:: Requirement ::
Reproduce only the lines of the material below that start at the line containing "Lemma shard_ok_put N" and stop at the line containing "(Workspace k) = j) →". Keep both end lines.

:: Study material ::
Lemma hash_of_set m h d : hash_of m (set_hash m h d) = h.
Proof. unfold hash_of. cbn. by rewrite lookup_insert_eq. Qed.
Lemma hash_of_stream m m' s d : hash_of m (set_stream m' s d) = hash_of m d.
Proof. done. Qed.
Lemma hash_of_eligible m z d : hash_of m (set_eligible z d) = hash_of m d.
Proof. done. Qed.
Lemma hash_of_pending m z d : hash_of m (set_pending_flush z d) = hash_of m d.
Proof. done. Qed.
Lemma hash_of_leases m z d : hash_of m (set_leases z d) = hash_of m d.
Proof. done. Qed.
Lemma hash_of_tasks m z d : hash_of m (set_pending_tasks z d) = hash_of m d.
Proof. done. Qed.
Lemma hash_of_dlq m x d : hash_of m (add_dlq x d) = hash_of m d.
Proof. done. Qed.

Lemma head_of_hash m m' h d : head_entry m (set_hash m' h d) = head_entry m d.
Proof. done. Qed.
Lemma head_of_stream m s d : head_entry m (set_stream m s d) = head (s_entries s).
Proof. unfold head_entry, stream_of. cbn. by rewrite lookup_insert_eq. Qed.
Lemma head_of_leases m z d : head_entry m (set_leases z d) = head_entry m d.
Proof. done. Qed.
Lemma head_of_tasks m z d : head_entry m (set_pending_tasks z d) = head_entry m d.
Proof. done. Qed.

#[export] Hint Rewrite hash_of_set hash_of_stream hash_of_eligible hash_of_pending hash_of_leases
  hash_of_tasks hash_of_dlq head_of_hash head_of_stream head_of_leases head_of_tasks : vk.

(** one command at a time *)
Ltac vk_step :=
  first [rewrite bind_assoc | rewrite run_modify | rewrite run_read | rewrite run_ret];
  cbv beta.
Ltac vk_run :=
  unfold on_hash, ZADD_eligible, ZREM_eligible, ZADD_pending, ZREM_pending, ZADD_leases,
    ZREM_leases;
  repeat (vk_step; autorewrite with vk).

Record unit_at (n : Z) (m : string) (d : shard) (s : stream) (h : hash) : Prop := {
  ua_hash : hashes d !! m = Some h;
  ua_stream : streams d !! m = Some s;
  ua_ok : unit_ok n s h;
  ua_indexed : indexed h (eligible d !! m) (pending_flush d !! m) (leases d !! m);
}.

Lemma cell_cases n m d :
  cell_ok n (cell_of m d) →
  cell_of m d = no_cell ∨ ∃ s h, unit_at n m d s h.
Proof.
  intros [Hc|(s & h & el & pf & ls & Hc & Hu & Hi)]; [by left|right]. exists s, h.
  injection Hc as H1 H2 H3 H4 H5. by split; rewrite ?H3, ?H4, ?H5.
Qed.

Lemma unit_at_hash n m d s h : unit_at n m d s h → hash_of m d = h.
Proof. intros Hu. unfold hash_of. by rewrite (ua_hash _ _ _ _ _ Hu). Qed.

Lemma unit_at_stream n m d s h : unit_at n m d s h → stream_of m d = s.
Proof. intros Hu. unfold stream_of. by rewrite (ua_stream _ _ _ _ _ Hu). Qed.

Lemma unit_of_lease N j n m d tok :
  shard_ok N j n d → lease m d = Some tok →
  ∃ s h, unit_at n m d s h ∧ lease_token h = Some tok.
Proof.
  intros Hd Hl. destruct (cell_cases n m d (sh_cells _ _ _ _ Hd m)) as [Hc|(s & h & Hu)].
  - injection Hc as H1 _ _ _ _. unfold lease, hash_of in Hl. by rewrite H1 in Hl.
  - exists s, h. split; [done|]. unfold lease in Hl. by rewrite (unit_at_hash _ _ _ _ _ Hu) in Hl.
Qed.

Lemma shard_ok_put N j n m d d' s h :
  shard_ok N j n d → only m d d' → unit_at n m d' s h →
  (pending_tasks d' - pending_tasks d = length (s_entries s) - count_at m d)%Z →
  (is_Some (streams d !! m) ∨
   ∃ k, plain_key k = true ∧ m = member k ∧ shard_index N (Workspace k) = j) →
  shard_ok N j n d'.
Proof.
  intros Hd Ho Hu Hp Hh. apply (shard_ok_update N j n m d d'); try done.
  - right. exists s, h, (eligible d' !! m), (pending_flush d' !! m), (leases d' !! m).
    unfold cell_of. rewrite (ua_hash _ _ _ _ _ Hu), (ua_stream _ _ _ _ _ Hu).
    split; [done|]. split; apply Hu.
  - rewrite Hp. unfold count_at at 2. by rewrite (unit_at_stream _ _ _ _ _ Hu).
  - intros _. destruct Hh as [Hh|Hh]; [by apply (sh_home _ _ _ _ Hd)|done].
Qed.

Lemma shard_ok_drop N j n m d d' :
  shard_ok N j n d → only m d d' → cell_of m d' = no_cell →
  (pending_tasks d' - pending_tasks d = - count_at m d)%Z → shard_ok N j n d'.
Proof.
  intros Hd Ho Hc Hp. assert (streams d' !! m = None) as Hs by apply (f_equal c_stream Hc).
  apply (shard_ok_update N j n m d d'); try done.
  - by left.
  - rewrite Hp. unfold count_at at 2. unfold stream_of. rewrite Hs. cbn. lia.
  - rewrite Hs. by intros [].
Qed.

(** the other units' keys, whatever was done to this one's *)
Ltac only_tac :=
  let m' := fresh "m'" in let Hne := fresh "Hne" in
  intros m' Hne; unfold cell_of; cbn;
  rewrite ?lookup_insert_ne, ?lookup_delete_ne, ?lookup_insert_ne, ?lookup_delete_ne by done;
  reflexivity.

Ltac look := cbn; rewrite ?lookup_insert_eq, ?lookup_delete_eq; try reflexivity; try eassumption.

Section unit.
Context (n : Z) (s : stream) (h : hash) (Hu : unit_ok n s h).

Lemma unit_claimed w tok ms exp :
  unit_ok n s (set_claim (Some w) (Some tok) (Some ms) (Some exp) h).
Proof. destruct Hu. split; cbn; eauto. Qed.

Lemma unit_unclaimed : unit_ok n s (unclaim h).
Proof. destruct Hu. split; cbn; eauto. Qed.

Lemma unit_extended x : is_Some (lease_token h) → unit_ok n s (set_exp x h).
Proof.
  intros [t Ht]. destruct Hu as [? ? ? ? ? ? ? Hc]. split; cbn; eauto.
  rewrite Ht in *. destruct Hc as (? & _ & ?). eauto.
Qed.

Lemma unit_clocked o f : unit_ok n s (set_clock o f h).
Proof. destruct Hu. split; cbn; eauto. Qed.

Lemma unit_attempted a : unit_ok n s (set_attempts a h).
Proof. destruct Hu. split; cbn; eauto. Qed.

Lemma unit_length : (length (s_entries s) <= n)%Z.
Proof. destruct (uo_seqs _ _ _ Hu) as (b & Hb & _ & _ & Hn). lia. Qed.

Lemma unit_seq_exact : (n <= vk_capacity)%Z →
  Forall (λ e, small_cost (e_c e) ∧ (0 <= e_seq e < exact)%Z) (s_entries s).
Proof.
  intros Hn. destruct (uo_seqs _ _ _ Hu) as (b & Hb & Hc & _ & Hl).
  apply Forall_lookup. intros i e Hi. split.
  - pose proof (uo_costs _ _ _ Hu) as Hcs. rewrite Forall_lookup in Hcs. by eapply Hcs.
  - assert (tasks_of s !! i = Some (entryToTask e)) as Ht
      by (unfold tasks_of; by rewrite list_lookup_fmap, Hi).
    pose proof (consecutive_lookup _ _ _ _ Hc Ht) as Hq. cbn in Hq.
    apply lookup_lt_Some in Hi. unfold vk_capacity, exact in *. lia.
Qed.
End unit.

Lemma costs_bound es :
  Forall (λ e, small_cost (e_c e)) es → (Z.abs (entries_cost es) <= length es * cost_bound)%Z.
Proof.
  unfold entries_cost, small_cost, cost_bound. induction 1 as [|e es He _ IH]; [cbn; lia|].
  rewrite fmap_cons, length_cons. cbn [list_Z_sum]. lia.
Qed.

:: Expected answer ::
Lemma shard_ok_put N j n m d d' s h :
  shard_ok N j n d → only m d d' → unit_at n m d' s h →
  (pending_tasks d' - pending_tasks d = length (s_entries s) - count_at m d)%Z →
  (is_Some (streams d !! m) ∨
   ∃ k, plain_key k = true ∧ m = member k ∧ shard_index N (Workspace k) = j) →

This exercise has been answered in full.